Credentials consist of a key ID and a secret, separated by a colon:
Authorization: Bearer <key_id>:<secret>
The key_id is the public identifier for your credential. The secret is the private value — it is securely hashed server-side and never stored in plaintext.
from quantumchain_custody import Client

client = Client(api_key="ck_live_abc123:sk_live_xyz789")
vaults = client.vaults.list()

How it works

1

Client sends Bearer token

The middleware extracts the key_id and secret from the Authorization header.
2

Lookup credential

The key_id is looked up in the database. Only ACTIVE credentials are accepted.
3

Verify secret

The provided secret is compared against the stored hash using constant-time comparison.
4

Tenant resolution

The credential resolves to a tenant ID, which is injected into the request context. All subsequent operations are scoped to this tenant.
5

IP allowlist check

If the tenant has an IP allowlist configured, the request’s source IP must match one of the allowed CIDRs.

Credential lifecycle

StageDescription
ProvisionedKey pair generated by the platform team or admin CLI
ActiveKey is valid and accepts requests
RotatedNew key issued; old key remains valid during grace period
RevokedKey permanently disabled; all requests return 401
Store your API secret securely. It is shown only once at creation time and cannot be retrieved later.

IP allowlisting

For production deployments, restrict API access to known IP addresses.
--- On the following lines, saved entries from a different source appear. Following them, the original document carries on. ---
(** C8.  Rendering is deterministic: two calls of [create_icon] with the same
    edge, in any two worlds and for any two output paths, end the same way,
    and when they return, the two files saved hold images whose pixel buffers
    are identical under any rasteriser. *)
Theorem rendering_is_deterministic (size : Z) (path1 path2 : string) (w1 w2 : world) :
  let r1 := create_icon size path1 w1 in
  let r2 := create_icon size path2 w2 in
  r1.1 = r2.1 /\
  (r1.1 = Ok tt ->
   exists img1 img2,
     files (disk r1.2) !! path1 = Some (Png img1) /\
     files (disk r2.2) !! path2 = Some (Png img2) /\
     forall covers, tobytes covers img1 = tobytes covers img2).
Proof.
  intros r1 r2. subst r1 r2.
  destruct (create_icon_canvas size) as [img|e] eqn:E.
  - rewrite !(create_icon_run _ _ _ _ E). cbn [fst snd]. split; [reflexivity|].
    intros _. exists img, img. unfold saved, write. cbn [disk files].
    rewrite !lookup_insert_eq. repeat split.
  - rewrite !(create_icon_raises _ _ _ _ E). cbn [fst]. split; [reflexivity|].
    intros H. discriminate H.
Qed.

Lemma rendering_is_deterministic_witness :
  exists img1 img2,
    files (disk (create_icon 16 "a.png" empty_world).2) !! "a.png" = Some (Png img1) /\
    files (disk (create_icon 16 "b.png" (World (Fs ∅ {["/tmp"]}) [Print "x"])).2) !! "b.png"
      = Some (Png img2) /\
    forall covers, tobytes covers img1 = tobytes covers img2.
Proof.
  apply (proj2 (rendering_is_deterministic 16 "a.png" "b.png" empty_world
                  (World (Fs ∅ {["/tmp"]}) [Print "x"]))).
  rewrite (create_icon_run 16 "a.png" (canvas 16) empty_world); [reflexivity|].
  apply canvas_ok. apply list_elem_of_In. vm_compute. tauto.
Defined.

(** * Pixels of the rendered icon *)

Lemma icons_checked : forallb icon_checks SIZES = true.
Proof. vm_compute. reflexivity. Qed.

Lemma alpha_ink c : alpha (ink c) = 255.
Proof. destruct c as [[r g] b]. reflexivity. Qed.

Section Pixels.

Variable covers : shape -> Z -> Z -> bool.

Lemma paint_keeps_opaque x y px c :
  alpha px = 255 -> alpha (paint covers x y px c) = 255.
Proof. intros H. unfold paint. destruct (covers _ _ _); [apply alpha_ink | exact H]. Qed.

Lemma foldl_paint_opaque x y calls : forall px,
  alpha px = 255 -> alpha (foldl (paint covers x y) px calls) = 255.
Proof.
  induction calls as [|c calls IH]; intros px H; [exact H|].
  cbn [foldl]. apply IH, paint_keeps_opaque, H.
Qed.

Lemma foldl_paint_covered x y calls : forall px,
  Exists (fun c => covers (dc_shape c) x y = true) calls ->
  alpha (foldl (paint covers x y) px calls) = 255.
Proof.
  induction calls as [|c calls IH]; intros px H; [inversion H|].
  cbn [foldl]. apply Exists_cons in H as [H|H].
  - apply foldl_paint_opaque. unfold paint. rewrite H. apply alpha_ink.
  - now apply IH.
Qed.

Lemma foldl_paint_untouched x y calls : forall px,
  Forall (fun c => covers (dc_shape c) x y = false) calls ->
  foldl (paint covers x y) px calls = px.
Proof.
  induction calls as [|c calls IH]; intros px H; [reflexivity|].
  apply Forall_cons in H as [Hc H]. cbn [foldl]. unfold paint at 2. rewrite Hc. now apply IH.
Qed.

Hypothesis pillow : pillow_contract covers.

Lemma outside_untouched x y (calls : list draw_call) :
  forallb (fun c => negb (may_cover (dc_shape c) x y)) calls = true ->
  Forall (fun c => covers (dc_shape c) x y = false) calls.
Proof.
  intros H. apply Forall_forall. intros c Hc.
  apply list_elem_of_In in Hc.
  pose proof (proj1 (forallb_forall _ _) H c Hc) as Hn.
  cbv beta in Hn. destruct (covers (dc_shape c) x y) eqn:E; [|reflexivity].
  apply (covers_within _ pillow) in E. rewrite E in Hn. discriminate Hn.
Qed.

Lemma inside_covered x y (calls : list draw_call) :
  existsb (fun c => must_cover (dc_shape c) x y) calls = true ->
  Exists (fun c => covers (dc_shape c) x y = true) calls.
Proof.
  intros H. apply existsb_exists in H as (c & Hc & Hm).
  apply Exists_exists. exists c. split; [now apply list_elem_of_In|].
  cbv beta in Hm. now apply (covers_bands _ pillow).
Qed.

End Pixels.
Definition fallback_rationale : string :=
  "Fallback: STAY on all positions because AI was unavailable.".

Definition stay (ticker : json F) : json F :=
  JObj [("action", JStr "STAY"); ("ticker", ticker); ("quantity", JInt 0)].

(** The comprehension of [_fallback_trades]: the elements that are dicts
    with a ["ticker"] key, each turned into a STAY trade. *)
Fixpoint fallback_list (ps : list (json F)) : list (json F) :=
  match ps with
  | [] => []
  | p :: rest =>
      match p with
      | JObj d =>
          match dict_lookup "ticker" d with
          | Some t => stay t :: fallback_list rest
          | None => fallback_list rest
          end
      | _ => fallback_list rest
      end
  end.

Definition _fallback_trades (tick_payload : json F) : res (json F) :=
  positions <- py_get tick_payload "Positions" (JList []) ;;
  ps <- py_iter positions ;;
  inr (JObj [("trades", JList (fallback_list ps));
             ("rationale", JStr fallback_rationale)]).

(** The lines of the positions block. *)
Fixpoint position_lines (ps : list (json F)) : list (list (fragment F)) :=
  match ps with
  | [] => []
  | p :: rest =>
      match p with
      | JObj d =>
          let get k := match dict_lookup k d with Some v => v | None => JNull end in
          [Lit "- "; Val (get "ticker"); Lit ": "; Val (get "quantity"); Lit " shares"]
            :: position_lines rest
      | _ => position_lines rest
      end
  end.

Definition price_lines (prices : json F) : list (list (fragment F)) :=
  match prices with
  | JObj d => map (fun kv => [Lit "- "; Lit (fst kv); Lit ": "; Val (snd kv)]) d
  | _ => []
  end.

Definition _build_user_message (tick_payload : json F) : res (message F) :=
  positions <- py_get tick_payload "Positions" (JList []) ;;
  prices <- py_get tick_payload "Prices" (JObj []) ;;
  news <- py_get tick_payload "News" (JStr "") ;;
  ps <- py_iter positions ;;
  let text :=
    ([[Lit "Here is the current tick data."]; [Lit ""]; [Lit "Positions:"]]
     ++ position_lines ps
     ++ [[Lit ""]; [Lit "Prices:"]]
     ++ price_lines prices
     ++ (if py_truthy news
         then [[Lit ""]; [Lit "News / Sentiment:"]; [Val news]]
         else [])
     ++ [[Lit ""]; [Lit "Please propose a small set of trades using the tool."]])%list in
  inr {| role := "user"; content_lines := text |}.

(** [not API_KEY] *)
Definition no_credential (API_KEY : option string) : bool :=
  match API_KEY with
  | None => true
  | Some k => String.eqb k ""
  end.

(** The body of the [try] block once [client.responses.create] has
    returned [resp] (lines 153-177). *)
Definition read_response (resp : Response F) (tick_payload : json F) : res (json F) :=
  output_item <- first (output resp) ;;
  content_item <- first (content output_item) ;;
  match tool_calls content_item with
  | [] => _fallback_trades tick_payload
  | tool_call :: _ =>
      tool_args <- arguments tool_call ;;
      trades <- py_get tool_args "trades" (JList []) ;;
      rationale <- py_get tool_args "rationale" (JStr "No rationale provided.") ;;
      if negb (is_list trades) then _fallback_trades tick_payload
      else inr (JObj [("trades", trades); ("rationale", rationale)])
  end.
The custody API validates the source IP of each request against the tenant’s allowlist. When IP allowlisting is enabled:
  • Requests from unlisted IPs receive a 403 Forbidden response
  • The allowlist is configured per tenant
  • CIDR notation is supported for IP ranges
curl -X POST https://api.quantumchain.io/v1/tenants \
  -H "Content-Type: application/json" \
  -H "Authorization: Bearer $API_KEY" \
  -d '{
    "name": "Secure Corp",
    "ipAllowList": [
      "203.0.113.0/24",
      "198.51.100.42/32"
    ]
  }'
When an IP allowlist is configured, requests from unlisted IPs receive a 403 Forbidden response. If the list is empty or null, all IPs are allowed.

Idempotency

All POST and PUT requests should include an Idempotency-Key header:
Idempotency-Key: unique-request-identifier
  • Keys are scoped per tenant, method, and path
  • Keys are valid for 24 hours
  • Replaying a request with the same key returns the original response
  • Using the same key with a different method or path returns a 422 IDEMPOTENCY_CONFLICT error
Use UUIDs or your own internal request IDs as idempotency keys. This makes retries safe across network failures.

Error codes

Authentication failures return specific error codes:
StatusCodeMeaning
401UNAUTHORIZEDMissing or invalid Bearer token
403FORBIDDENValid token, but IP not in allowlist or insufficient permissions
422IDEMPOTENCY_CONFLICTIdempotency key reused with different method/path
401 Response
{
  "code": "UNAUTHORIZED",
  "message": "authentication required",
  "requestId": "req_abc123"
}

Security best practices

Create a new credential, update your integrations, then revoke the old one. The API supports multiple active credentials per tenant. Rotate every 90 days.
Restrict access to your known egress IPs. This provides defense-in-depth even if a credential is compromised. Never call the API from client-side code.
The secret portion of your API key should be treated like a password. Never log it, commit it to version control, or expose it in client-side code.
Maintain distinct credentials for development, staging, and production to limit blast radius.